__WORK INSTRUCTIONS__. Every entry here needs to be repeated exactly.
•••
Lemma run_spec n index m x :
  0 <= index -> index + Z.of_nat n <= a_limit a -> carried store a m x ->
  match run n index x with
  | (Ret None, y) => carried store a m y
  | (Ret (Some c), y) => carried store a m y /\ stopped n index x (Ret (Some c)) y
  | (LongJmp c, y) => carried store a m y /\ stopped n index x (LongJmp c) y
  | (Panic, _) => True
  end.
Proof.
  revert index x. induction n as [|n IH]; intros index x Hi Hn C; [exact C|]. rewrite Nat2Z.inj_succ in Hn.
  assert (St : forall r y, run 1 index x = (r, y) -> CSR y CSR_VSTART = index -> stopped (S n) index x r y).
  { intros r y E Ek. split; [lia|]. rewrite Ek, Z.sub_diag. by exists x. }
  assert (Next : forall r y z, run 1 index x = (Ret None, y) -> stopped n (index + 1) y r z -> stopped (S n) index x r z).
  { intros r y z E (Hk & w & E1 & E2). split; [lia|]. exists w. split; [|done].
    replace (Z.to_nat (CSR z CSR_VSTART - index)) with (S (Z.to_nat (CSR z CSR_VSTART - (index + 1)))) by lia.
    by rewrite run_split, E. }
  pose proof (run_one index x ltac:(lia) m C) as K. rewrite run_split.
  destruct (run 1 index x) as [[[c|]|c|] y] eqn:E; [| |..]; try done.
  - destruct K as [K1 K2]. split; [done | by apply St].
  - destruct K as [K1 K2]. specialize (IH (index + 1) y ltac:(lia) ltac:(lia) K1).
    destruct (run n (index + 1) y) as [[[c|]|c|] z]; try done; destruct IH as [I1 I2]; split; try done; by eapply Next.
  - destruct K as [K1 K2]. split; [done | by apply St].
Qed.

End Loop.

(** ** The instructions *)

(** The state the elements are accessed from, and the elements of an access. *)
Definition ready (m : machine) : machine := (vector_mark_dirty false m) <| csr_dirty := true |>.
Definition element_run (instruction : Z) (store : bool) (m : machine) (a : vaccess) : nat -> Z -> M machine (option Z) :=
  elements_access a store (R m ((instruction >> 15) .& 31))
    (if mop instruction =? 2 then R m (a_mode a) else a_fields a * a_data_bytes a).

Lemma ready_vstart m : CSR (ready m) CSR_VSTART = CSR m CSR_VSTART.
Proof. destruct (vector_mark_dirty_frame false m) as [_ H]. by rewrite <-(H CSR_VSTART). Qed.

(** The run an instruction starts, from the state [ready]. *)
Lemma access_run instruction store m a :
  vector_wf m -> vector_access instruction store m = Some a ->
  let start := CSR m CSR_VSTART in
  let n := elements start (a_limit a) in
  match element_run instruction store m a n start (ready m) with
  | (Ret None, y) => carried store a (ready m) y
  | (Ret (Some c), y) => carried store a (ready m) y /\
      stopped a store (R m ((instruction >> 15) .& 31)) (if mop instruction =? 2 then R m (a_mode a) else a_fields a * a_data_bytes a) n start (ready m) (Ret (Some c)) y
  | (LongJmp c, y) => carried store a (ready m) y /\
      stopped a store (R m ((instruction >> 15) .& 31)) (if mop instruction =? 2 then R m (a_mode a) else a_fields a * a_data_bytes a) n start (ready m) (LongJmp c) y
  | (Panic, _) => True
  end.
Proof.
  intros W A. cbv zeta. destruct (vector_access_ok _ _ _ _ W A) as [O _]. unfold element_run, elements.
  pose proof (wf_vstart m W). destruct (Z.le_gt_cases (CSR m CSR_VSTART) (a_limit a)).
  - apply run_spec; [done | lia | lia | apply carried_refl].
  - replace (Z.to_nat (a_limit a - CSR m CSR_VSTART)) with 0%nat by lia. apply carried_refl.
Qed.

Lemma vector_memory_equation instruction store m a :
  vector_access instruction store m = Some a ->
  VecMem.riscv_vector_memory instruction store m =
    let start := CSR m CSR_VSTART in
    match element_run instruction store m a (elements start (a_limit a)) start (ready m) with
    | (Ret None, y) => (Ret 0, setCSR CSR_VSTART 0 y)
    | (Ret (Some c), y) => (Ret c, y)
    | (LongJmp c, y) =>
        if a_fof a && fof_fault y then (Ret 0, setCSR CSR_VSTART 0 (setCSR CSR_VL (CSR y CSR_VSTART) y)) else (LongJmp c, y)
    | (Panic, y) => (Panic, y)
    end.
Proof.
  intros A. unfold VecMem.riscv_vector_memory, element_run. unfold get, modify, mbind, M_bind at 1. rewrite A. cbv zeta.
  unfold M_bind. cbv beta iota. fold (ready m). unfold access_loop, fof_handler, get, mbind, M_bind. 
  destruct (a_fof a); cbv beta; rewrite ready_vstart; cbn [andb];
    destruct (elements_access _ _ _ _ _ _ _) as [[[c|]|c|] y]; try done; by destruct (fof_fault y).
Qed.

(** C6: a vector load or store that traps is precise and restartable. VSTART holds
    the element it stopped at; the elements from the initial VSTART on were all
    accessed before it, and the trap is the one this element raises; the scalar
    registers, the program counter, the privilege and every CSR but VSTART are
    those the accesses started from, and so are the vector registers outside the
    ones a load fills. Without a trap all elements were accessed and VSTART is 0. *)
Theorem vector_memory_precise instruction store m a :
  vector_wf m -> vector_access instruction store m = Some a -> a_fof a = false ->
  let start := CSR m CSR_VSTART in
  let n := elements start (a_limit a) in
  let run := element_run instruction store m a in
  let stops r y := carried store a (ready m) y /\ start <= CSR y CSR_VSTART < start + Z.of_nat n /\
    exists z, run (Z.to_nat (CSR y CSR_VSTART - start)) start (ready m) = (Ret None, z) /\ run 1%nat (CSR y CSR_VSTART) z = (r, y) in
  (exists y, carried store a (ready m) y /\ run n start (ready m) = (Ret None, y) /\
     VecMem.riscv_vector_memory instruction store m = (Ret 0, setCSR CSR_VSTART 0 y)) \/
  (exists c y, VecMem.riscv_vector_memory instruction store m = (Ret c, y) /\ stops (Ret (Some c)) y) \/
  (exists c y, VecMem.riscv_vector_memory instruction store m = (LongJmp c, y) /\ stops (LongJmp c) y) \/
  (exists y, VecMem.riscv_vector_memory instruction store m = (Panic, y)).
Proof.
  intros W A F. cbv zeta. pose proof (access_run instruction store m a W A) as K. cbv zeta in K.
  rewrite (vector_memory_equation instruction store m a A), F. cbv zeta. cbn [andb].
  destruct (element_run _ _ _ _ _ _ _) as [[[c|]|c|] y].
  - right. left. exists c, y. split; [done | exact K].
  - left. by exists y.
  - right. right. left. exists c, y. split; [done | exact K].
  - right. right. right. by exists y.
Qed.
•••
__FINISHED EXERCISE__.
Lemma run_spec n index m x :
  0 <= index -> index + Z.of_nat n <= a_limit a -> carried store a m x ->
  match run n index x with
  | (Ret None, y) => carried store a m y
  | (Ret (Some c), y) => carried store a m y /\ stopped n index x (Ret (Some c)) y
  | (LongJmp c, y) => carried store a m y /\ stopped n index x (LongJmp c) y
  | (Panic, _) => True
  end.
Proof.
  revert index x. induction n as [|n IH]; intros index x Hi Hn C; [exact C|]. rewrite Nat2Z.inj_succ in Hn.
  assert (St : forall r y, run 1 index x = (r, y) -> CSR y CSR_VSTART = index -> stopped (S n) index x r y).
  { intros r y E Ek. split; [lia|]. rewrite Ek, Z.sub_diag. by exists x. }
  assert (Next : forall r y z, run 1 index x = (Ret None, y) -> stopped n (index + 1) y r z -> stopped (S n) index x r z).
  { intros r y z E (Hk & w & E1 & E2). split; [lia|]. exists w. split; [|done].
    replace (Z.to_nat (CSR z CSR_VSTART - index)) with (S (Z.to_nat (CSR z CSR_VSTART - (index + 1)))) by lia.
    by rewrite run_split, E. }
  pose proof (run_one index x ltac:(lia) m C) as K. rewrite run_split.
  destruct (run 1 index x) as [[[c|]|c|] y] eqn:E; [| |..]; try done.
  - destruct K as [K1 K2]. split; [done | by apply St].
  - destruct K as [K1 K2]. specialize (IH (index + 1) y ltac:(lia) ltac:(lia) K1).
    destruct (run n (index + 1) y) as [[[c|]|c|] z]; try done; destruct IH as [I1 I2]; split; try done; by eapply Next.
  - destruct K as [K1 K2]. split; [done | by apply St].
Qed.

End Loop.

(** ** The instructions *)

(** The state the elements are accessed from, and the elements of an access. *)
Definition ready (m : machine) : machine := (vector_mark_dirty false m) <| csr_dirty := true |>.
Definition element_run (instruction : Z) (store : bool) (m : machine) (a : vaccess) : nat -> Z -> M machine (option Z) :=
  elements_access a store (R m ((instruction >> 15) .& 31))
    (if mop instruction =? 2 then R m (a_mode a) else a_fields a * a_data_bytes a).

Lemma ready_vstart m : CSR (ready m) CSR_VSTART = CSR m CSR_VSTART.
Proof. destruct (vector_mark_dirty_frame false m) as [_ H]. by rewrite <-(H CSR_VSTART). Qed.

(** The run an instruction starts, from the state [ready]. *)
Lemma access_run instruction store m a :
  vector_wf m -> vector_access instruction store m = Some a ->
  let start := CSR m CSR_VSTART in
  let n := elements start (a_limit a) in
  match element_run instruction store m a n start (ready m) with
  | (Ret None, y) => carried store a (ready m) y
  | (Ret (Some c), y) => carried store a (ready m) y /\
      stopped a store (R m ((instruction >> 15) .& 31)) (if mop instruction =? 2 then R m (a_mode a) else a_fields a * a_data_bytes a) n start (ready m) (Ret (Some c)) y
  | (LongJmp c, y) => carried store a (ready m) y /\
      stopped a store (R m ((instruction >> 15) .& 31)) (if mop instruction =? 2 then R m (a_mode a) else a_fields a * a_data_bytes a) n start (ready m) (LongJmp c) y
  | (Panic, _) => True
  end.
Proof.
  intros W A. cbv zeta. destruct (vector_access_ok _ _ _ _ W A) as [O _]. unfold element_run, elements.
  pose proof (wf_vstart m W). destruct (Z.le_gt_cases (CSR m CSR_VSTART) (a_limit a)).
  - apply run_spec; [done | lia | lia | apply carried_refl].
  - replace (Z.to_nat (a_limit a - CSR m CSR_VSTART)) with 0%nat by lia. apply carried_refl.
Qed.

Lemma vector_memory_equation instruction store m a :
  vector_access instruction store m = Some a ->
  VecMem.riscv_vector_memory instruction store m =
    let start := CSR m CSR_VSTART in
    match element_run instruction store m a (elements start (a_limit a)) start (ready m) with
    | (Ret None, y) => (Ret 0, setCSR CSR_VSTART 0 y)
    | (Ret (Some c), y) => (Ret c, y)
    | (LongJmp c, y) =>
        if a_fof a && fof_fault y then (Ret 0, setCSR CSR_VSTART 0 (setCSR CSR_VL (CSR y CSR_VSTART) y)) else (LongJmp c, y)
    | (Panic, y) => (Panic, y)
    end.
Proof.
  intros A. unfold VecMem.riscv_vector_memory, element_run. unfold get, modify, mbind, M_bind at 1. rewrite A. cbv zeta.
  unfold M_bind. cbv beta iota. fold (ready m). unfold access_loop, fof_handler, get, mbind, M_bind. 
  destruct (a_fof a); cbv beta; rewrite ready_vstart; cbn [andb];
    destruct (elements_access _ _ _ _ _ _ _) as [[[c|]|c|] y]; try done; by destruct (fof_fault y).
Qed.

(** C6: a vector load or store that traps is precise and restartable. VSTART holds
    the element it stopped at; the elements from the initial VSTART on were all
    accessed before it, and the trap is the one this element raises; the scalar
    registers, the program counter, the privilege and every CSR but VSTART are
    those the accesses started from, and so are the vector registers outside the
    ones a load fills. Without a trap all elements were accessed and VSTART is 0. *)
Theorem vector_memory_precise instruction store m a :
  vector_wf m -> vector_access instruction store m = Some a -> a_fof a = false ->
  let start := CSR m CSR_VSTART in
  let n := elements start (a_limit a) in
  let run := element_run instruction store m a in
  let stops r y := carried store a (ready m) y /\ start <= CSR y CSR_VSTART < start + Z.of_nat n /\
    exists z, run (Z.to_nat (CSR y CSR_VSTART - start)) start (ready m) = (Ret None, z) /\ run 1%nat (CSR y CSR_VSTART) z = (r, y) in
  (exists y, carried store a (ready m) y /\ run n start (ready m) = (Ret None, y) /\
     VecMem.riscv_vector_memory instruction store m = (Ret 0, setCSR CSR_VSTART 0 y)) \/
  (exists c y, VecMem.riscv_vector_memory instruction store m = (Ret c, y) /\ stops (Ret (Some c)) y) \/
  (exists c y, VecMem.riscv_vector_memory instruction store m = (LongJmp c, y) /\ stops (LongJmp c) y) \/
  (exists y, VecMem.riscv_vector_memory instruction store m = (Panic, y)).
Proof.
  intros W A F. cbv zeta. pose proof (access_run instruction store m a W A) as K. cbv zeta in K.
  rewrite (vector_memory_equation instruction store m a A), F. cbv zeta. cbn [andb].
  destruct (element_run _ _ _ _ _ _ _) as [[[c|]|c|] y].
  - right. left. exists c, y. split; [done | exact K].
  - left. by exists y.
  - right. right. left. exists c, y. split; [done | exact K].
  - right. right. right. by exists y.
Qed.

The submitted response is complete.